-------- AVAILABLE RECORDS

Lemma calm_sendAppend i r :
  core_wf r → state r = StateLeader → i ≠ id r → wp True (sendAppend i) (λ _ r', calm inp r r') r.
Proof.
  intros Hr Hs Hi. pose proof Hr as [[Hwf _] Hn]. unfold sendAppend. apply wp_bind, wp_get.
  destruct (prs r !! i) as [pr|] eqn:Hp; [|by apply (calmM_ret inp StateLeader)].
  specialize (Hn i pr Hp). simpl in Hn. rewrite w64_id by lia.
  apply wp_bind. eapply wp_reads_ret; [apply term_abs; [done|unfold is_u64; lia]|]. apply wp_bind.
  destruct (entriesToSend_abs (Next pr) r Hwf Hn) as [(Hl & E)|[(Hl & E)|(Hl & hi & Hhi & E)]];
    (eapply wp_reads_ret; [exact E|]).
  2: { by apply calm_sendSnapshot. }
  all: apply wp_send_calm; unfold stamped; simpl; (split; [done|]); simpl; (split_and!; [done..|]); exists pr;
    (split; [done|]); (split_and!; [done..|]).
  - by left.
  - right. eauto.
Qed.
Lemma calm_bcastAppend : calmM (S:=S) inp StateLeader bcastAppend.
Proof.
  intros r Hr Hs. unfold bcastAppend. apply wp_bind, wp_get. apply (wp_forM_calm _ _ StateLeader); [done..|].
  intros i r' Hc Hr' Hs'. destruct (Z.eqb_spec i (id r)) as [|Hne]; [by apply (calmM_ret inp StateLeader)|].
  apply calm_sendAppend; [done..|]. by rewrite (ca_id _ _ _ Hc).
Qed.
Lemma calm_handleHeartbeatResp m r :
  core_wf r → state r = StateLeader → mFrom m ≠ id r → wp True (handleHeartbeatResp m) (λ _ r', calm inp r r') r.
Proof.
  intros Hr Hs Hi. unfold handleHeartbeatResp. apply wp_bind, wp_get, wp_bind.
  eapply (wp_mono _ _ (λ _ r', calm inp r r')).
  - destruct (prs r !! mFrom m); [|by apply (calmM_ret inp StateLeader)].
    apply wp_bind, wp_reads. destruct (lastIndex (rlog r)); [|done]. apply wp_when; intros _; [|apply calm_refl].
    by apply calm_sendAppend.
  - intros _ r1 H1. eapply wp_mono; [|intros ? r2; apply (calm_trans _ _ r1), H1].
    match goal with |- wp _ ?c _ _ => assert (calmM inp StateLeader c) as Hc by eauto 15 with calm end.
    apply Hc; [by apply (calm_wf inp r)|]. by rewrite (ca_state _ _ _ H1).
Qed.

----------------
-------- AVAILABLE RECORDS

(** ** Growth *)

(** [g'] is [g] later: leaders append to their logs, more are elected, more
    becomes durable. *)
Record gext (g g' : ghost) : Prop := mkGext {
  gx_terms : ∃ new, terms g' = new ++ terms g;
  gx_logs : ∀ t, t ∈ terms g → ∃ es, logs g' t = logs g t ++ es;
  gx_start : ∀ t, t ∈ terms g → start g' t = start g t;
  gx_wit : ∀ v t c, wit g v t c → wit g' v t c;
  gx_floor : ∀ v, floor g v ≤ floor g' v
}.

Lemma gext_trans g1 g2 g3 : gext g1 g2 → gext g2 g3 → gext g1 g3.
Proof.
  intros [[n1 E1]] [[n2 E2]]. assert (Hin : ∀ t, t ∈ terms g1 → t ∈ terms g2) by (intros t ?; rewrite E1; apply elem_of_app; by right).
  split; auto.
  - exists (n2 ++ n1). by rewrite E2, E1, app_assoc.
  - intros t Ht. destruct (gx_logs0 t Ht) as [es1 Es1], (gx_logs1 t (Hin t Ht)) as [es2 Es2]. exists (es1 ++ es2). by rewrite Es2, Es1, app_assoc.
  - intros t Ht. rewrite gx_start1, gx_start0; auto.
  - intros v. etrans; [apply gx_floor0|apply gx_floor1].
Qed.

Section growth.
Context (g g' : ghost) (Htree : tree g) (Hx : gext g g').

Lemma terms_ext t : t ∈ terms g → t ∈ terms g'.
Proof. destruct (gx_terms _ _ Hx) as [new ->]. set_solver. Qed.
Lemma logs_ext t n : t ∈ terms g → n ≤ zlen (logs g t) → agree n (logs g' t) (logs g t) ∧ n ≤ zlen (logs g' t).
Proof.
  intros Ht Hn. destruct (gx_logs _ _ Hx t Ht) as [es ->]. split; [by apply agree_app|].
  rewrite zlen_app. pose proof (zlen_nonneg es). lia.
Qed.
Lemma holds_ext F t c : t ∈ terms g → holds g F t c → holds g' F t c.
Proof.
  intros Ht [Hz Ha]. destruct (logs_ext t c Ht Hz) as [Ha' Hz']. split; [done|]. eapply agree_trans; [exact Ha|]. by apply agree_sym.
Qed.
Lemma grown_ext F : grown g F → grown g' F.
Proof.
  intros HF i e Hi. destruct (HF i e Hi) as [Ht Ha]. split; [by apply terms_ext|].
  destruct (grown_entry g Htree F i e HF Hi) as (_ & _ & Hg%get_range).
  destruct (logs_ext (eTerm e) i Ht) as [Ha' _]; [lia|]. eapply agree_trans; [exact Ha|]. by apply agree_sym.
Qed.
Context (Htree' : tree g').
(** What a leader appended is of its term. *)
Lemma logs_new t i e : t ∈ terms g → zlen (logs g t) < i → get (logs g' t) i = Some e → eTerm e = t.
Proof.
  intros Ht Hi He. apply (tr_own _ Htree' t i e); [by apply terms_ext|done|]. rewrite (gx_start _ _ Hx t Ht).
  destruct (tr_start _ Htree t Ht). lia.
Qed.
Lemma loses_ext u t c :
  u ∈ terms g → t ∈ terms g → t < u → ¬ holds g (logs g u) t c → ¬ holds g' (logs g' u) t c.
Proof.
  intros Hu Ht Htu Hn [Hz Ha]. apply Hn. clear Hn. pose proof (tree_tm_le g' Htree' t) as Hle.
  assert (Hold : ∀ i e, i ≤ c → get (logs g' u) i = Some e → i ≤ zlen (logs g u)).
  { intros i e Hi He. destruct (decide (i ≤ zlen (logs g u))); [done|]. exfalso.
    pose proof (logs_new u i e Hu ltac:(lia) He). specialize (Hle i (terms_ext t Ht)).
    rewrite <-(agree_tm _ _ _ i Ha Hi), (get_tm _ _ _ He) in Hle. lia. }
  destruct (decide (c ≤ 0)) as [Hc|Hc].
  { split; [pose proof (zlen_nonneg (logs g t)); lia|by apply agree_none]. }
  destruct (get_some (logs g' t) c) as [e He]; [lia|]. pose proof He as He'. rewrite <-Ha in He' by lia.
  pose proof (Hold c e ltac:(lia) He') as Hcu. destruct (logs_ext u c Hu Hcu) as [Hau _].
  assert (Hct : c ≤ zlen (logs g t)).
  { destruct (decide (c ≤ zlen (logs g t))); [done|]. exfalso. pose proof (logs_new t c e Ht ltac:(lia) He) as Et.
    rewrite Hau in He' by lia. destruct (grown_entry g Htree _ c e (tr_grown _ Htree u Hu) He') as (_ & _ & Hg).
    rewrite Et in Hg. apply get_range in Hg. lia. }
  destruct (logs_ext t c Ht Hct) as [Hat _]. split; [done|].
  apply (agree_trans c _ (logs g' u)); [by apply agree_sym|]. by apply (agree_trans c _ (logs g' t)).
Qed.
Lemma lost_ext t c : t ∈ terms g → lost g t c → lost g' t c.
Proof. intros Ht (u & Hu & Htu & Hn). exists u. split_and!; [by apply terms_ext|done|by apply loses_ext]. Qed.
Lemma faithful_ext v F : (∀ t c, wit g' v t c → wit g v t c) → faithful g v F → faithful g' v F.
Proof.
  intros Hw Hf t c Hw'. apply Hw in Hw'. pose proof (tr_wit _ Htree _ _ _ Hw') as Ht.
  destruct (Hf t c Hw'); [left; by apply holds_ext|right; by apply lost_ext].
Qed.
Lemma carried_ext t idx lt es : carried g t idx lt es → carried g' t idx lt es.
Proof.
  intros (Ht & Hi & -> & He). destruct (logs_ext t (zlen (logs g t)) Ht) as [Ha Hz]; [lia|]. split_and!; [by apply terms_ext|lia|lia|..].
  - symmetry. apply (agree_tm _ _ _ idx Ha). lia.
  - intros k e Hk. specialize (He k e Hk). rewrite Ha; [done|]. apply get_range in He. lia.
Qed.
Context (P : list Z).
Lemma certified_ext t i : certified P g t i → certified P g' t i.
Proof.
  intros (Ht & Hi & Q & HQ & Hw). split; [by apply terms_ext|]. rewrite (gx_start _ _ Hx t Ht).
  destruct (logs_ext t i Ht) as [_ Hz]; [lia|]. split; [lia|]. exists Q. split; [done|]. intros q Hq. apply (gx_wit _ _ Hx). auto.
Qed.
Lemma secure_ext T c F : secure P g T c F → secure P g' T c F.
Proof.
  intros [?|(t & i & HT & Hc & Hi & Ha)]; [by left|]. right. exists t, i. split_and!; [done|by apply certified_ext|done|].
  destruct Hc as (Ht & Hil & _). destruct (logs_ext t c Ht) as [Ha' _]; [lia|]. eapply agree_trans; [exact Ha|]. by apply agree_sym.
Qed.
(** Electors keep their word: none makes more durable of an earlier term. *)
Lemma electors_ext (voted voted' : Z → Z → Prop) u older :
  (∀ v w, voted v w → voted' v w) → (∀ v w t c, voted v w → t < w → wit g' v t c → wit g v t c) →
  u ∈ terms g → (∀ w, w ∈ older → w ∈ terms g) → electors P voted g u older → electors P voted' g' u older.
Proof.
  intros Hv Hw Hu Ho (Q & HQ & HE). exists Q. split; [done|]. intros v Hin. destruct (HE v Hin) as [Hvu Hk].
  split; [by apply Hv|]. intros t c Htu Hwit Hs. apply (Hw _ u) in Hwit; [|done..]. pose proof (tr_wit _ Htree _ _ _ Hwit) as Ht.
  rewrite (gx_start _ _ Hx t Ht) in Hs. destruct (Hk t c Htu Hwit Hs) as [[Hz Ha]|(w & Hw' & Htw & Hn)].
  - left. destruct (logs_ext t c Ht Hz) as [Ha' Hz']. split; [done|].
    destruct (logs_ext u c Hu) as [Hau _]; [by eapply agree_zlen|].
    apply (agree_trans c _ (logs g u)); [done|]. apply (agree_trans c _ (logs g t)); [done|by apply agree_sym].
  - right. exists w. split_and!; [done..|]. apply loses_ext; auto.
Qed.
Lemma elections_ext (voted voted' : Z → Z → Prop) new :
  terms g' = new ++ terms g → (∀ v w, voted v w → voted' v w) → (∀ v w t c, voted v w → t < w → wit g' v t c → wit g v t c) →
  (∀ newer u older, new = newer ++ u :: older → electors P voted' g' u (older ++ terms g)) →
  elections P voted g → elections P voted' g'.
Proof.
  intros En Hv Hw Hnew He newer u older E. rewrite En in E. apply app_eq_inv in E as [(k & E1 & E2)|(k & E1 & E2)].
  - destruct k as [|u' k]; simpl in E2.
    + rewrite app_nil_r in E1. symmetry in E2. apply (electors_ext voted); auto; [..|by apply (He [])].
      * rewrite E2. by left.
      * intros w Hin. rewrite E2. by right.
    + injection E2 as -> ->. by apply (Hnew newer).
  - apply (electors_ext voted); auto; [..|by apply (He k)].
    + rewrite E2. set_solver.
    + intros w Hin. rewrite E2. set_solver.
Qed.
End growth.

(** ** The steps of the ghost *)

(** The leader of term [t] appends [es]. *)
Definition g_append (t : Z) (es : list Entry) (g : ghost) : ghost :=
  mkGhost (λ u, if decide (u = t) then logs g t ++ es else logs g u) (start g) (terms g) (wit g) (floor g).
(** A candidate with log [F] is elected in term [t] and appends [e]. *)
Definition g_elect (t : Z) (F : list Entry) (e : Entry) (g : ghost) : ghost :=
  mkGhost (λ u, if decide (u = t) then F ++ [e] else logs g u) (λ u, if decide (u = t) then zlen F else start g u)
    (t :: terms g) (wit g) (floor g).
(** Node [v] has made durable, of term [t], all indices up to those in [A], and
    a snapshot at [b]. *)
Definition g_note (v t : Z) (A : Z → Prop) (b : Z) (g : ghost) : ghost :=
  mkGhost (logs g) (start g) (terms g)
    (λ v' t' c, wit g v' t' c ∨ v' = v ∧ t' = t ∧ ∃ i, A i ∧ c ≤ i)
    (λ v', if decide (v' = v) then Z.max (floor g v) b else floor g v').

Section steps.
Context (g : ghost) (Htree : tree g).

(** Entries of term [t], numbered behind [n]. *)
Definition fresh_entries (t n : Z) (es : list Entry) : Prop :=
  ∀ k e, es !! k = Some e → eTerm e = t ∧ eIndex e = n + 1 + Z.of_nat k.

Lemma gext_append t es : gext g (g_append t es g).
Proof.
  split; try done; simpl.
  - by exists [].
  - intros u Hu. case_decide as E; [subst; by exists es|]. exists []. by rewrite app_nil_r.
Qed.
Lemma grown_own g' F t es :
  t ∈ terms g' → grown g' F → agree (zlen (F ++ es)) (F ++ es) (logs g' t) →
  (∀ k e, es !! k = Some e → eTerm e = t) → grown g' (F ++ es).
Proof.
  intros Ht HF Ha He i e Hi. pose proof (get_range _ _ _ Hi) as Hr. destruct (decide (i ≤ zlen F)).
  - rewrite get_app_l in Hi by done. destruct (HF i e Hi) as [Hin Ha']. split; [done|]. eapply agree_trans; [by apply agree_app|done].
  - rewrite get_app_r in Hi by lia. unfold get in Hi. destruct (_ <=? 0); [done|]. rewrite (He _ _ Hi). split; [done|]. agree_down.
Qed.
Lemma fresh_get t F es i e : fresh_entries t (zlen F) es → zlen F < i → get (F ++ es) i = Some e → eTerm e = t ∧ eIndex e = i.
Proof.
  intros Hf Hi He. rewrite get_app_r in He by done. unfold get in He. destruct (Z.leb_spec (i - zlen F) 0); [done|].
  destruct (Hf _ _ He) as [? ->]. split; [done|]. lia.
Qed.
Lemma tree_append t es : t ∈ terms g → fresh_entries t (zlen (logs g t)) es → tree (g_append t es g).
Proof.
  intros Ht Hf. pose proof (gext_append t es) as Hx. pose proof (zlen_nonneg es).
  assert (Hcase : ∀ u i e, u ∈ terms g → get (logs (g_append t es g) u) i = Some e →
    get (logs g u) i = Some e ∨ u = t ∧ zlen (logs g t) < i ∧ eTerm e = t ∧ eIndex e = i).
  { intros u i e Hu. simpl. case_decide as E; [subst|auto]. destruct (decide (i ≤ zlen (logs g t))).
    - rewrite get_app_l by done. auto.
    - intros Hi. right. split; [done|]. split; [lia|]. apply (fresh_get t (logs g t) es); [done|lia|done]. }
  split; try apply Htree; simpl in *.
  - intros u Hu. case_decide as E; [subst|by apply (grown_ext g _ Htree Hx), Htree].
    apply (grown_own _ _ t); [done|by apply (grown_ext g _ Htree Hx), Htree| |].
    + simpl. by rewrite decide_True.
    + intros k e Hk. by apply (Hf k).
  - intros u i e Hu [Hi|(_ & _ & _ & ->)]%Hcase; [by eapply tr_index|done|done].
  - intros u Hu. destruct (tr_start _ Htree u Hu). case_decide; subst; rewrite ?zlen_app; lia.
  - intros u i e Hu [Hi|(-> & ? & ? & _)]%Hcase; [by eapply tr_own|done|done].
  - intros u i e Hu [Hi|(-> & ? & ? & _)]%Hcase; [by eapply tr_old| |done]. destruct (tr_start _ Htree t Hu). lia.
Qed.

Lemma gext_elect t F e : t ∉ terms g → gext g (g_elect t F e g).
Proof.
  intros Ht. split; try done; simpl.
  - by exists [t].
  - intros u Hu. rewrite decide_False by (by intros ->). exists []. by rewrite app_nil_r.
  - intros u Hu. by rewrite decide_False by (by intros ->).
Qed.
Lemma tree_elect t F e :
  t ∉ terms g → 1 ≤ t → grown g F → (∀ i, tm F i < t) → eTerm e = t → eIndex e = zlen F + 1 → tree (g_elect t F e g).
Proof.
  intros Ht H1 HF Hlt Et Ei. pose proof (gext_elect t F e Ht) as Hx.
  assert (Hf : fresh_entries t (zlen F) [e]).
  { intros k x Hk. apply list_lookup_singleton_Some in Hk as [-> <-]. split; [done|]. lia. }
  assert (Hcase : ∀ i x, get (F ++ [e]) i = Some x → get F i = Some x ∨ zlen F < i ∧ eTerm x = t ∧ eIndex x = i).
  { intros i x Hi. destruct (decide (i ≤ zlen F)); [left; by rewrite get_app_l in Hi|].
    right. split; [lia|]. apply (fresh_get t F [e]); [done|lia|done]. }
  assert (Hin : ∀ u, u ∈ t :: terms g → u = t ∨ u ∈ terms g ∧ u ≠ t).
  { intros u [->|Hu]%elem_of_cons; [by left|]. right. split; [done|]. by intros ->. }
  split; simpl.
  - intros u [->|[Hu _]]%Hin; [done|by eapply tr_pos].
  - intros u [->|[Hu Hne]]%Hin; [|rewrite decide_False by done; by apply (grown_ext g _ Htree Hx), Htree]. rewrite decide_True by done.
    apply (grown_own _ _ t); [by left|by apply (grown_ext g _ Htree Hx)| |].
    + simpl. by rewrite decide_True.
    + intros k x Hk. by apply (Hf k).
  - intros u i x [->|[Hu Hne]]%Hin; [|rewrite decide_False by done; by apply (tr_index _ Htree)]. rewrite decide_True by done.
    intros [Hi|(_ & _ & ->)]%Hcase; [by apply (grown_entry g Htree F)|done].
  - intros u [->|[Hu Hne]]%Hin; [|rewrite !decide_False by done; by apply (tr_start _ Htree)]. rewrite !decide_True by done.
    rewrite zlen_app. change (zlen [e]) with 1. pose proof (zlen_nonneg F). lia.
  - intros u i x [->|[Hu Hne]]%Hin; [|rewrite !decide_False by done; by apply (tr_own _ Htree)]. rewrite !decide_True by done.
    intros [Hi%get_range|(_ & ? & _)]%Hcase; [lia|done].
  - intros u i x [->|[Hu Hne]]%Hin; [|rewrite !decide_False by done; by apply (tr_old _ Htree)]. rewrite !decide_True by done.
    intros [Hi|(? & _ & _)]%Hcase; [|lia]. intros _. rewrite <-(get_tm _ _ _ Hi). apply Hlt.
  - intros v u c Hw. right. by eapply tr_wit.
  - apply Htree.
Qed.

----------------

Each line in the data where the string "more" occurs should be identified and copied.

## TASK RESULT
(** [g'] is [g] later: leaders append to their logs, more are elected, more
(** Electors keep their word: none makes more durable of an earlier term. *)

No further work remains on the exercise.